Customers with lower credit-based insurance scores shop most frequently while consumers with the highest insurance scores are less likely than the general population to shop for new auto insurance.

Also, according to the Auto Insurance Shopping Index by consumer credit company TransUnion, the spring months are the most active for auto insurance shopping, while the holiday period around December is the least active time.

TransUnion said its proprietary database of credit data reveals the characteristics of auto insurance shoppers and what motivates them to shop. The company said the database includes information on more than 430 million auto insurance shopping transactions from 2009 to 2013. The index excludes data from California and Massachusetts, where credit-based insurance scoring information is not used for auto insurance rating or underwriting.

The study includes online as well as in-person transactions for which TransUnion receives a request for an insurance score on a new auto insurance policy.

Among other characteristics, the data show that younger people tend to shop for auto insurance more frequently, and auto insurance shopping peaks at age 25 for both men and women.

Younger women (ages 25-40) are more active auto insurance shoppers than younger men, but that trend reverses at mid-life. After age 40, the percentage of women who shop for new policies declines, while the shopping rate among men stays relatively stable.

While auto insurance shoppers tend to be younger, those who are in the process of, or have recently changed their place of residence also tend to be heavy shoppers. Compared to non-movers, consumers who move residences are 200 percent more likely to shop for auto insurance before their move; 130 percent more likely during the month of their move; and 60 percent more likely one month after the move.

“More than a billion dollars are spent each year on auto insurance advertising, most of which urges consumers to switch their policies to another carrier,” said Mark McElroy, executive vice president of TransUnion’s insurance business unit. “Our proprietary data is able to track actual trends in new business auto insurance since 2009, improving the industry’s access to strategic information on auto insurance shopping.”

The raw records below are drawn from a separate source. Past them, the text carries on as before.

Lemma mkdirs_files up rest ns ns' q mode data :
  mkdirs up rest ns = Some ns' → (ns' !! q = Some (File mode data) ↔ ns !! q = Some (File mode data)).
Proof.
  revert up ns. induction rest as [|c rest IH]; intros up ns; cbn [mkdirs].
  - destruct (ns !! up) as [[|]|] eqn:E; [|done|]; intros [= <-]; destruct (decide (q = up)) as [->|Hq];
      rewrite ?lookup_insert_eq, ?lookup_insert_ne by done; rewrite ?E; done.
  - destruct (ns !! up) as [[|]|] eqn:E; [|done|]; intros Hm; rewrite (IH _ _ Hm); destruct (decide (q = up)) as [->|Hq];
      rewrite ?lookup_insert_eq, ?lookup_insert_ne by done; rewrite ?E; done.
Qed.
Lemma mkdirs_end up rest ns ns' : mkdirs up rest ns = Some ns' → ns' !! (up ++ rest) = Some Dir.
Proof.
  revert up ns. induction rest as [|c rest IH]; intros up ns; cbn [mkdirs].
  - rewrite app_nil_r. destruct (ns !! up) as [[|]|]; [|done|]; intros [= <-]; apply lookup_insert_eq.
  - replace (up ++ c :: rest) with ((up ++ [c]) ++ rest) by (by rewrite <- app_assoc).
    destruct (ns !! up) as [[|]|]; [|done|]; apply IH.
Qed.
(** Only a prefix of the path is made. *)
Lemma mkdirs_dirs_short up rest ns ns' q :
  mkdirs up rest ns = Some ns' → ns' !! q = Some Dir → length q ≤ length (up ++ rest) ∨ ns !! q = Some Dir.
Proof.
  revert up ns. induction rest as [|c rest IH]; intros up ns; cbn [mkdirs].
  - rewrite app_nil_r. destruct (ns !! up) as [[|]|]; [|done|]; intros [= <-]; destruct (decide (q = up)) as [->|]; auto;
      rewrite lookup_insert_ne by done; auto.
  - intros Hm Hq. assert (mkdirs (up ++ [c]) rest (<[up := Dir]> ns) = Some ns') as Hm' by (destruct (ns !! up) as [[|]|]; done).
    destruct (IH _ _ Hm' Hq) as [Hl|Hl]; [left; by rewrite <- app_assoc in Hl|].
    destruct (decide (q = up)) as [->|]; [left; rewrite length_app; lia|]. rewrite lookup_insert_ne in Hl by done. by right.
Qed.
(** Where it succeeded once it succeeds again, unless files came in the way. *)
Lemma mkdirs_again up rest ns ns' ns2 :
  mkdirs up rest ns = Some ns' → (∀ q, length q ≤ length (up ++ rest) → is_file q ns2 = true → is_file q ns' = true) →
  is_Some (mkdirs up rest ns2).
Proof.
  revert up ns ns2. induction rest as [|c rest IH]; intros up ns ns2 Hm Hf.
  - pose proof (mkdirs_end _ _ _ _ Hm) as Hd. rewrite app_nil_r in Hd, Hf. cbn [mkdirs].
    specialize (Hf up ltac:(done)). unfold is_file in Hf. rewrite Hd in Hf. destruct (ns2 !! up) as [[|]|]; [done|by specialize (Hf eq_refl)|done].
  - assert (is_file up ns' = false) as Hd.
    { destruct (is_file up ns') eqn:E; [|done]. unfold is_file in E. destruct (ns' !! up) as [[|mode data]|] eqn:En; try done.
      apply (mkdirs_files _ _ _ _ _ _ _ Hm) in En. cbn [mkdirs] in Hm. by rewrite En in Hm. }
    assert (∀ q, length q ≤ length ((up ++ [c]) ++ rest) → is_file q (<[up := Dir]> ns2) = true → is_file q ns' = true) as Hf'.
    { intros q Hl Hq. apply Hf; [by rewrite <- app_assoc in Hl|]. unfold is_file in *.
      destruct (decide (q = up)) as [->|]; [by rewrite lookup_insert_eq in Hq|]. by rewrite lookup_insert_ne in Hq by done. }
    specialize (Hf up). rewrite Hd, length_app in Hf. specialize (Hf ltac:(lia)). cbn [mkdirs] in Hm |- *.
    assert (∃ ns1, mkdirs (up ++ [c]) rest ns1 = Some ns') as [ns1 H1] by (destruct (ns !! up) as [[|]|]; naive_solver).
    destruct (IH _ _ _ H1 Hf') as [r Hr].
    destruct (ns2 !! up) as [[|]|] eqn:E2; [by exists r| |by exists r].
    unfold is_file in Hf. rewrite E2 in Hf. by specialize (Hf eq_refl).
Qed.

(** ** One file *)

(** Every way in which a file gets its contents: it has its mode before it has
    any, and no other file is touched. *)
Lemma going_steps a l d : going a l d → ∃ l1 l2 l3 l4,
  next_works l1 d ∧ (∀ ns n, next_works l2 (mkDisk ns l1 n)) ∧ (∀ ns n, next_works l3 (mkDisk ns l2 n)) ∧
  (∀ ns n, next_works l4 (mkDisk ns l3 n)) ∧
  (∀ ns n p m old data, write_buffered p data (mkDisk (<[p := File m old]> ns) l4 n) = (Ok tt, mkDisk (append p (flushed a data) (<[p := File m old]> ns)) l n)).
Proof.
  intros [Hk [Ha|(Ha & -> & ->)]].
  - exists ([Works; Works; Works; a] ++ l), ([Works; Works; a] ++ l), ([Works; a] ++ l), ([a] ++ l).
    split_and!; [by left|intros; by left|intros; by left|intros; by left|]. intros ns n p m old data.
    unfold write_buffered, mbind, ST_bind, ask, modify_st, append. cbn. rewrite lookup_insert_eq.
    destruct a; try done; unfold set_nodes; cbn; rewrite ?lookup_insert_eq, ?app_nil_r, ?insert_insert_eq; done.
  - exists [], [], [], []. split_and!; [by right|intros; by right|intros; by right|intros; by right|]. intros ns n p m old data.
    unfold write_buffered, mbind, ST_bind, ask, modify_st, append. cbn. unfold set_nodes. cbn. by rewrite lookup_insert_eq.
Qed.

Section persist.
Context (path dir : Path) (name : string) (mode : Z) (pem : list byte).
Hypothesis Hpath : path = dir ++ [name].

Lemma dir_path : dir ≠ path.
Proof. rewrite Hpath. intros E. apply (f_equal length) in E. rewrite length_app in E. cbn in E. lia. Qed.
(** The file is there, or can be made. *)
Definition creatable (ns : gmap Path Node) : Prop :=
  match ns !! path with None => True | Some (File m _) => writable m = true | Some Dir => False end.

Lemma persist_runs a l d ns : going a l d → mkdirs [] dir (nodes d) = Some ns → creatable ns →
  ∃ d', persist true path mode pem d = (Ok tt, d') ∧
    answers d' = l ∧ made d' = made d ∧ nodes d' !! path = Some (File mode (flushed a pem)) ∧ nodes d' !! dir = Some Dir ∧
    ∀ q, q ≠ path → nodes d' !! q = ns !! q.
Proof.
  intros Hg Em Hc. pose proof (mkdirs_end _ _ _ _ Em) as Hd. cbn [app] in Hd. pose proof dir_path as Hne.
  destruct (going_steps a l d Hg) as (l1 & l2 & l3 & l4 & H1 & H2 & H3 & H4 & H5).
  unfold persist. replace (parent path) with (Some dir) by (by rewrite Hpath, parent_snoc).
  unfold mbind, ST_bind, create_dir_all. rewrite (io_works _ _ _ H1), Em. cbn [fmap option_fmap option_map].
  unfold file_create. rewrite (io_works _ _ _ (H2 _ _)). cbn [nodes]. replace (parent path) with (Some dir) by (by rewrite Hpath, parent_snoc).
  cbn [mbind option_bind]. rewrite Hd. unfold creatable in Hc.
  set (final m0 := <[path := File mode (flushed a pem)]> (<[path := File mode []]> (<[path := File m0 []]> ns))).
  assert (∀ m0, let ns1 := <[path := File m0 []]> ns in
    ((io (λ ns, Some (tt, ns)) ;; set_mode path mode) ;; write_buffered path pem) (mkDisk ns1 l2 (made d)) = (Ok tt, mkDisk (final m0) l (made d))) as Hrest.
  { intros m0 ns1. unfold mbind, ST_bind, set_mode. rewrite (io_works _ _ _ (H3 _ _)), (io_works _ _ _ (H4 _ _)). cbn [nodes made].
    unfold ns1 at 1. rewrite lookup_insert_eq, H5. unfold append. by rewrite lookup_insert_eq. }
  assert (∀ m0, ∃ d', (Ok (E := Error) tt, mkDisk (final m0) l (made d)) = (Ok tt, d') ∧ answers d' = l ∧ made d' = made d ∧
    nodes d' !! path = Some (File mode (flushed a pem)) ∧ nodes d' !! dir = Some Dir ∧ ∀ q, q ≠ path → nodes d' !! q = ns !! q) as Hend.
  { intros m0. eexists. split; [done|]. unfold final. cbn. rewrite lookup_insert_eq, !lookup_insert_ne by done.
    split_and!; [done..|]. intros q Hq. by rewrite !lookup_insert_ne. }
  destruct (ns !! path) as [[|m0 data0]|]; [done|rewrite Hc|]; cbn [made];
    match goal with |- context [<[path := File ?m []]> ns] => specialize (Hrest m); specialize (Hend m) end;
    unfold mbind, ST_bind in Hrest; rewrite Hrest; exact Hend.
Qed.
(** Otherwise it is refused, and the file stays as it is. *)
Lemma persist_refused d ns m0 data : answers d = [] → mkdirs [] dir (nodes d) = Some ns → ns !! path = Some (File m0 data) →
  writable m0 = false → persist true path mode pem d = (Err Io, mkDisk ns [] (made d)).
Proof.
  intros Ha Em Hf Hw. unfold persist. replace (parent path) with (Some dir) by (by rewrite Hpath, parent_snoc).
  unfold mbind, ST_bind, create_dir_all. rewrite (io_works _ [] d), Em by (by right). cbn [fmap option_fmap option_map].
  unfold file_create. rewrite (io_works _ []) by (by right). cbn [nodes]. by rewrite Hf, Hw.
Qed.
(** A run that succeeded. *)
Lemma persist_works a l d d' : going a l d → persist true path mode pem d = (Ok tt, d') →
  ∃ ns, mkdirs [] dir (nodes d) = Some ns ∧ answers d' = l ∧ made d' = made d ∧
    nodes d' !! path = Some (File mode (flushed a pem)) ∧ nodes d' !! dir = Some Dir ∧ ∀ q, q ≠ path → nodes d' !! q = ns !! q.
Proof.
  intros Hg E. destruct (mkdirs [] dir (nodes d)) as [ns|] eqn:Em.
  - exists ns. split; [done|]. assert (creatable ns) as Hc.
    { destruct (going_steps a l d Hg) as (l1 & l2 & l3 & l4 & H1 & H2 & H3 & H4 & H5).
      unfold persist in E. replace (parent path) with (Some dir) in E by (by rewrite Hpath, parent_snoc).
      unfold mbind, ST_bind, create_dir_all in E. rewrite (io_works _ _ _ H1), Em in E. cbn [fmap option_fmap option_map] in E.
      unfold file_create in E. rewrite (io_works _ _ _ (H2 _ _)) in E. cbn [nodes] in E. unfold creatable.
      destruct (ns !! path) as [[|m0 data0]|]; [done|by destruct (writable m0)|done]. }
    destruct (persist_runs a l d ns Hg Em Hc) as (d2 & E2 & Hx). rewrite E in E2. by injection E2 as <-.
  - exfalso. destruct (going_steps a l d Hg) as (l1 & l2 & l3 & l4 & H1 & _).
    unfold persist in E. replace (parent path) with (Some dir) in E by (by rewrite Hpath, parent_snoc).
    unfold mbind, ST_bind, create_dir_all in E. rewrite (io_works _ _ _ H1), Em in E. done.
Qed.
End persist.

(** * Starts *)

Section starts.
Context `{Pki} {L : PkiLaws} (env : Env).
Let dir : Path := lan_mouse_data_dir true env.
Let cp : Path := cert_path true env.
Let kp : Path := key_path true env.

Lemma paths_differ : cp ≠ kp.
Proof. unfold cp, kp, cert_path, key_path. intros E%app_inv_head. discriminate. Qed.
Definition both_files (ns : gmap Path Node) : Prop := is_file cp ns = true ∧ is_file kp ns = true.
Lemma file_exists p ns : is_file p ns = true → path_exists p ns = true.
Proof. unfold is_file, path_exists. intros E. apply bool_decide_eq_true. by destruct (ns !! p). Qed.

(** What the two files say. *)
Definition stored (ns : gmap Path Node) : outcome Error (list Cert * Key) :=
  match ns !! cp, ns !! kp with
  | Some (File m1 pem1), Some (File m2 pem2) =>
      if readable m1 then
        match pem_certs pem1 with
        | inl e => Err (Pem ("pem certs parse: " +:+ e))
        | inr certs =>
            if readable m2 then
              match pem_keys pem2 with
              | inl e => Err (Pem ("pem pkcs8 parse: " +:+ e))
              | inr keys => match last keys with Some key => Ok (certs, key) | None => Err NoKey end
              end
            else Err Io
        end
      else Err Io
  | _, _ => Err Io
  end.
(** With both files there a start reads them and changes nothing. *)
Lemma start_present l d : both_files (nodes d) →
  nodes (snd (start true env l d)) = nodes d ∧
  (∀ ck, fst (start true env l d) = Ok ck → stored (nodes d) = Ok ck) ∧
  (l = [] → fst (start true env l d) = stored (nodes d)).
Proof.
  intros [Hc Hk]. unfold start, load_or_create_server_cert, load_or_generate_key_and_cert_der, mbind, ST_bind, gets.
  change (cert_path true env) with cp. change (key_path true env) with kp. cbn [nodes with_answers].
  rewrite !file_exists, Hc, Hk by done. cbn [andb].
  unfold is_file in Hc, Hk. destruct (nodes d !! cp) as [[|m1 pem1]|] eqn:E1; try done.
  destruct (nodes d !! kp) as [[|m2 pem2]|] eqn:E2; try done. clear Hc Hk.
  unfold load_cert_der, load_key_der, fs_read, io, on_nodes, mbind, ST_bind, ask, raise, mret, ST_ret, set_nodes. cbn [nodes answers made with_answers].
  assert (∀ r : outcome Error (list Cert * Key), (∀ ck, r = Ok ck → stored (nodes d) = Ok ck) → (l = [] → r = stored (nodes d)) →
    nodes d = nodes d ∧ (∀ ck, r = Ok ck → stored (nodes d) = Ok ck) ∧ (l = [] → r = stored (nodes d))) as Hend by done.
  unfold stored in Hend |- *. clearbody cp kp. rewrite E1, E2 in Hend |- *.
  destruct l as [|a1 l]; cbn [head tail].
  - cbn. rewrite E1. destruct (readable m1); cbn; [|by eapply Hend]. destruct (pem_certs pem1); cbn; [by eapply Hend|]. rewrite E2.
    destruct (readable m2); cbn; [|by eapply Hend]. destruct (pem_keys pem2) as [|keys]; cbn; [by eapply Hend|].
    destruct (last keys); by eapply Hend.
  - destruct a1; cbn; rewrite ?E1; try (by eapply Hend); (destruct (readable m1); cbn; [|by eapply Hend];
      destruct (pem_certs pem1); cbn; [by eapply Hend|];
      destruct l as [|[] l]; cbn; rewrite ?E2; try (by eapply Hend); destruct (readable m2); cbn; try (by eapply Hend);
      destruct (pem_keys pem2) as [|keys]; cbn; try (by eapply Hend); destruct (last keys); by eapply Hend).
Qed.
Lemma starts_present runs d : both_files (nodes d) → nodes (starts true env runs d) = nodes d.
Proof.
  revert d. induction runs as [|l runs IH]; intros d Hd; [done|]. cbn [starts foldl].
  destruct (start_present l d Hd) as (Hn & _). unfold starts in IH. rewrite IH; rewrite ?Hn; done.
Qed.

The rates of shopping for auto insurance are down about 4 percent in the 12 months ending June 2013 relative to the full year of 2012 and down about 7 percent relative to a year earlier. While 15.1 percent of the credit-active population shopped for new auto insurance policies in the 12 months ending June 2013, this was down from 15.7 percent for the full 2012 year and 16.2 percent for the 12 months ending June 2012.

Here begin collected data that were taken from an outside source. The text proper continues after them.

(** A save that is killed before it wrote leaves an empty file, and the next start
    has no clients, no keys and no settings. *)
Theorem killed_save s up ns mode data : parent (config_path s) = Some up → mkdirs [] up (nodes (disk s)) = Some ns →
  nodes (disk s) !! config_path s = Some (File mode data) → readable mode = true → writable mode = true →
  in_range (memory s) = true → answers (disk s) = [Works; Works; Killed] →
  ∃ s1, write_back s = (Panic, s1) ∧
    ∀ env args watches s2 d', new unix env args watches (with_answers [] (disk s1)) = (Ok s2, d') → config_path s2 = config_path s →
      config_toml (config s2) = Some empty_toml.
Proof.
  intros Hup Em Hf Hr Hw Hin Ha. apply written_in_range in Hin as [text Ht].
  pose proof (proj2 (mkdirs_files _ _ _ _ _ mode data Em) Hf) as Hf'.
  assert (∃ s1, write_back s = (Panic, s1) ∧ disk s1 = mkDisk (<[config_path s := File mode []]> ns) [] (made (disk s))) as (s1 & E & Hd).
  { destruct s as [[nds ans n] c cp p dir on rx wa]. cbn in *. subst ans. unfold write_back, mbind, ST_bind, gets, memory in *. cbn in *.
    rewrite Ht. unfold attempt, unwatch, mbind, ST_bind, gets, modify_st. cbn.
    destruct on; cbn; rewrite Hup; unfold on_disk, io_err, create_dir_all, io, ask, mbind, ST_bind, on_nodes; cbn; rewrite Em; cbn;
      unfold file_create, io, ask, mbind, ST_bind, on_nodes; cbn; rewrite Hf', Hw; cbn; eauto. }
  exists s1. split; [done|]. intros env args watches s2 d' Hnew Hp. rewrite Hd in Hnew.
  destruct (new_reads _ _ _ (with_answers [] _) _ _ eq_refl Hnew) as (_ & -> & Hk). cbn. unfold in_file. rewrite (Hk ""); [apply nothing_written|].
  rewrite Hp. unfold text_at. cbn. by rewrite lookup_insert_eq, Hr.
Qed.
End runs.

(** * A program *)

Module Demo.
Definition vars : Vars := mkVars None (Some ["home"; "me"]) None None.
Definition empty : Disk := mkDisk ∅ [] 0.
(** [--config c/f] *)
Definition file : Path := ["c"; "f"].
Definition with_file : Args := mkArgs None (Some file) None None None.
End Demo.

#[local] Existing Instance TomlDemo.demo_toml.
#[local] Existing Instance TomlDemo.demo_laws.
Definition no_store : Store := mkStore Demo.empty (mkConfigFile no_args None) [] [] [] false [] [].
Definition base : Store := match fst (new true Demo.vars Demo.with_file [] Demo.empty) with Ok s => s | _ => no_store end.
Lemma base_started : new true Demo.vars Demo.with_file [] Demo.empty = (Ok base, disk base).
Proof. vm_compute. reflexivity. Qed.
Definition wanted : ConfigToml := mkToml None None (Some 4243%Z) None None None (Some {["ab" := "laptop"]}) None None None None.
Definition text_of (t : ConfigToml) : string := TomlDemo.print t.
Definition edited : Node := File DEFAULT_MODE (as_bytes (text_of wanted)).
Definition a_run : list Step := [Edit (Some edited) (Modify Data); Report (inr (mkEvent Access [Demo.file])); Turn; Turn].
Definition after_run : Store := snd (run a_run base).
Lemma after_run_idle : watch_rx after_run = [].
Proof. vm_compute. reflexivity. Qed.

Lemma memory_follows_file_witness : memory after_run = wanted.
Proof.
  apply (memory_follows_file true Demo.vars Demo.with_file [] Demo.empty base (disk base) a_run after_run eq_refl base_started) with (text := text_of wanted).
  - repeat constructor.
  - vm_compute. reflexivity.
  - vm_compute. reflexivity.
  - intros e. rewrite after_run_idle. by intros ?%elem_of_nil.
  - vm_compute. reflexivity.
  - vm_compute. reflexivity.
Defined.

Definition with_client : Store := set_config (set_clients [demo_client] (config base)) base.
Definition saved : Store := snd (write_back with_client).
Definition restarted : Store := match fst (new true Demo.vars Demo.with_file [] (with_answers [] (disk saved))) with Ok s => s | _ => no_store end.
Lemma base_readable (f : Config → Config) : ∀ mode data, nodes (disk (set_config (f (config base)) base)) !! config_path (set_config (f (config base)) base) = Some (File mode data) → readable mode = true.
Proof. intros mode data. vm_compute. by intros [= <- _]. Qed.
Lemma save_survives_restart_witness : config_toml (config restarted) = Some (memory with_client) ∧ clients (config restarted) = [demo_client].
Proof.
  destruct (save_survives_restart true with_client saved Demo.vars Demo.with_file [] restarted (disk restarted) [demo_client]) as [H1 H2].
  - vm_compute. reflexivity.
  - apply base_readable.
  - vm_compute. reflexivity.
  - vm_compute. reflexivity.
  - split; [exact H1|]. apply H2; [done|]. by exists (config base).
Defined.

(** The disk is full. *)
Definition full : Store := set_disk (with_answers [Works; Works; Fails] (disk base)) base.
Definition failed : Store := snd (write_back full).
Lemma deaf_after_failed_save_witness : config (snd (run [Edit (Some edited) (Modify Data); Turn] failed)) = config base.
Proof.
  destruct (deaf_after_failed_save full ConfigError.Io failed [Edit (Some edited) (Modify Data); Turn] (fst (run [Edit (Some edited) (Modify Data); Turn] failed))
    (snd (run [Edit (Some edited) (Modify Data); Turn] failed))) as [H _]; [vm_compute; reflexivity..|repeat constructor|vm_compute; reflexivity|].
  rewrite H. vm_compute. reflexivity.
Defined.

(** A file with a typing error. *)
Definition typo : Disk := mkDisk (<[Demo.file := File DEFAULT_MODE (as_bytes "[[clients")]> (nodes (disk base))) [] 0.
Definition on_typo : Store := match fst (new true Demo.vars Demo.with_file [] typo) with Ok s => s | _ => no_store end.
Definition keys_only : Store := set_config (set_authorized_keys ∅ (set_clients [] (config on_typo))) on_typo.
Lemma broken_file_overwritten_witness :
  in_file (snd (write_back keys_only)) = Some (mkToml None None None None None None (Some ∅) None None None None).
Proof.
  apply (broken_file_overwritten true Demo.vars Demo.with_file [] typo on_typo (disk on_typo) ∅); [done|vm_compute; reflexivity..| |vm_compute; reflexivity].
  intros mode data. vm_compute. by intros [= <- _].
Defined.

Definition patient : Store := set_config (set_quic_idle_timeout 5000000000000000 (config base)) base.
Definition patient_again : Store := match fst (new true Demo.vars Demo.with_file [] (with_answers [] (disk (snd (write_back patient))))) with Ok s => s | _ => no_store end.
Lemma timeout_too_long_witness :
  fst (write_back (set_config (set_quic_idle_timeout (2 ^ 63) (config base)) base)) = Panic ∧
  default_transport_config (quic_idle_timeout (config patient_again)) = Panic.
Proof.
  split.
  - apply (timeout_too_long true base (2 ^ 63)); [vm_compute; reflexivity|done].
  - destruct (timeout_too_long true base 5000000000000000) as [_ H]; [vm_compute; reflexivity|].
    apply (H (snd (write_back patient)) Demo.vars Demo.with_file [] patient_again (disk patient_again)); [done|vm_compute; reflexivity| |vm_compute; reflexivity..].
    apply (base_readable id).
Defined.

Definition dying : Store := set_disk (with_answers [Works; Works; Killed] (disk saved)) saved.
Definition reborn : Store := match fst (new true Demo.vars Demo.with_file [] (with_answers [] (disk (snd (write_back dying))))) with Ok s => s | _ => no_store end.
Lemma killed_save_witness : config_toml (config reborn) = Some empty_toml.
Proof.
  destruct (killed_save true dying ["c"] (nodes (disk saved)) DEFAULT_MODE
    (match nodes (disk saved) !! Demo.file with Some (File _ data) => data | _ => [] end)) as (s1 & E & H); [vm_compute; reflexivity..|].
  apply (H Demo.vars Demo.with_file [] reborn (disk reborn)); [|vm_compute; reflexivity].
  replace s1 with (snd (write_back dying)) by (by rewrite E). vm_compute. reflexivity.
Defined.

“In the competitive auto insurance market, data and analytics can mean the difference between winning and losing, as a result of low retention and adverse selection,” said Mark McElroy, executive vice president of TransUnion’s insurance business unit.

He said TransUnion’s auto insurance shopping data can help insurers understand how their company is faring among insurance shoppers. Among other things, the data can tell insurance companies if their customers are shopping more than the general market, which customers are quoting most often and when they are likely to shop.

Other findings by TransUnion:

  • Consumers who shop for insurance and receive a quote are three times more likely to shop again the following year than policyholders who did not receive a quote.
  • More than half (55 percent) of policyholders who shop receive two or more quotes in an annual period.
  • On average, auto insurance shoppers solicit two quotes (2.04); nearly half (45 percent) of auto insurance shoppers solicit only one quote.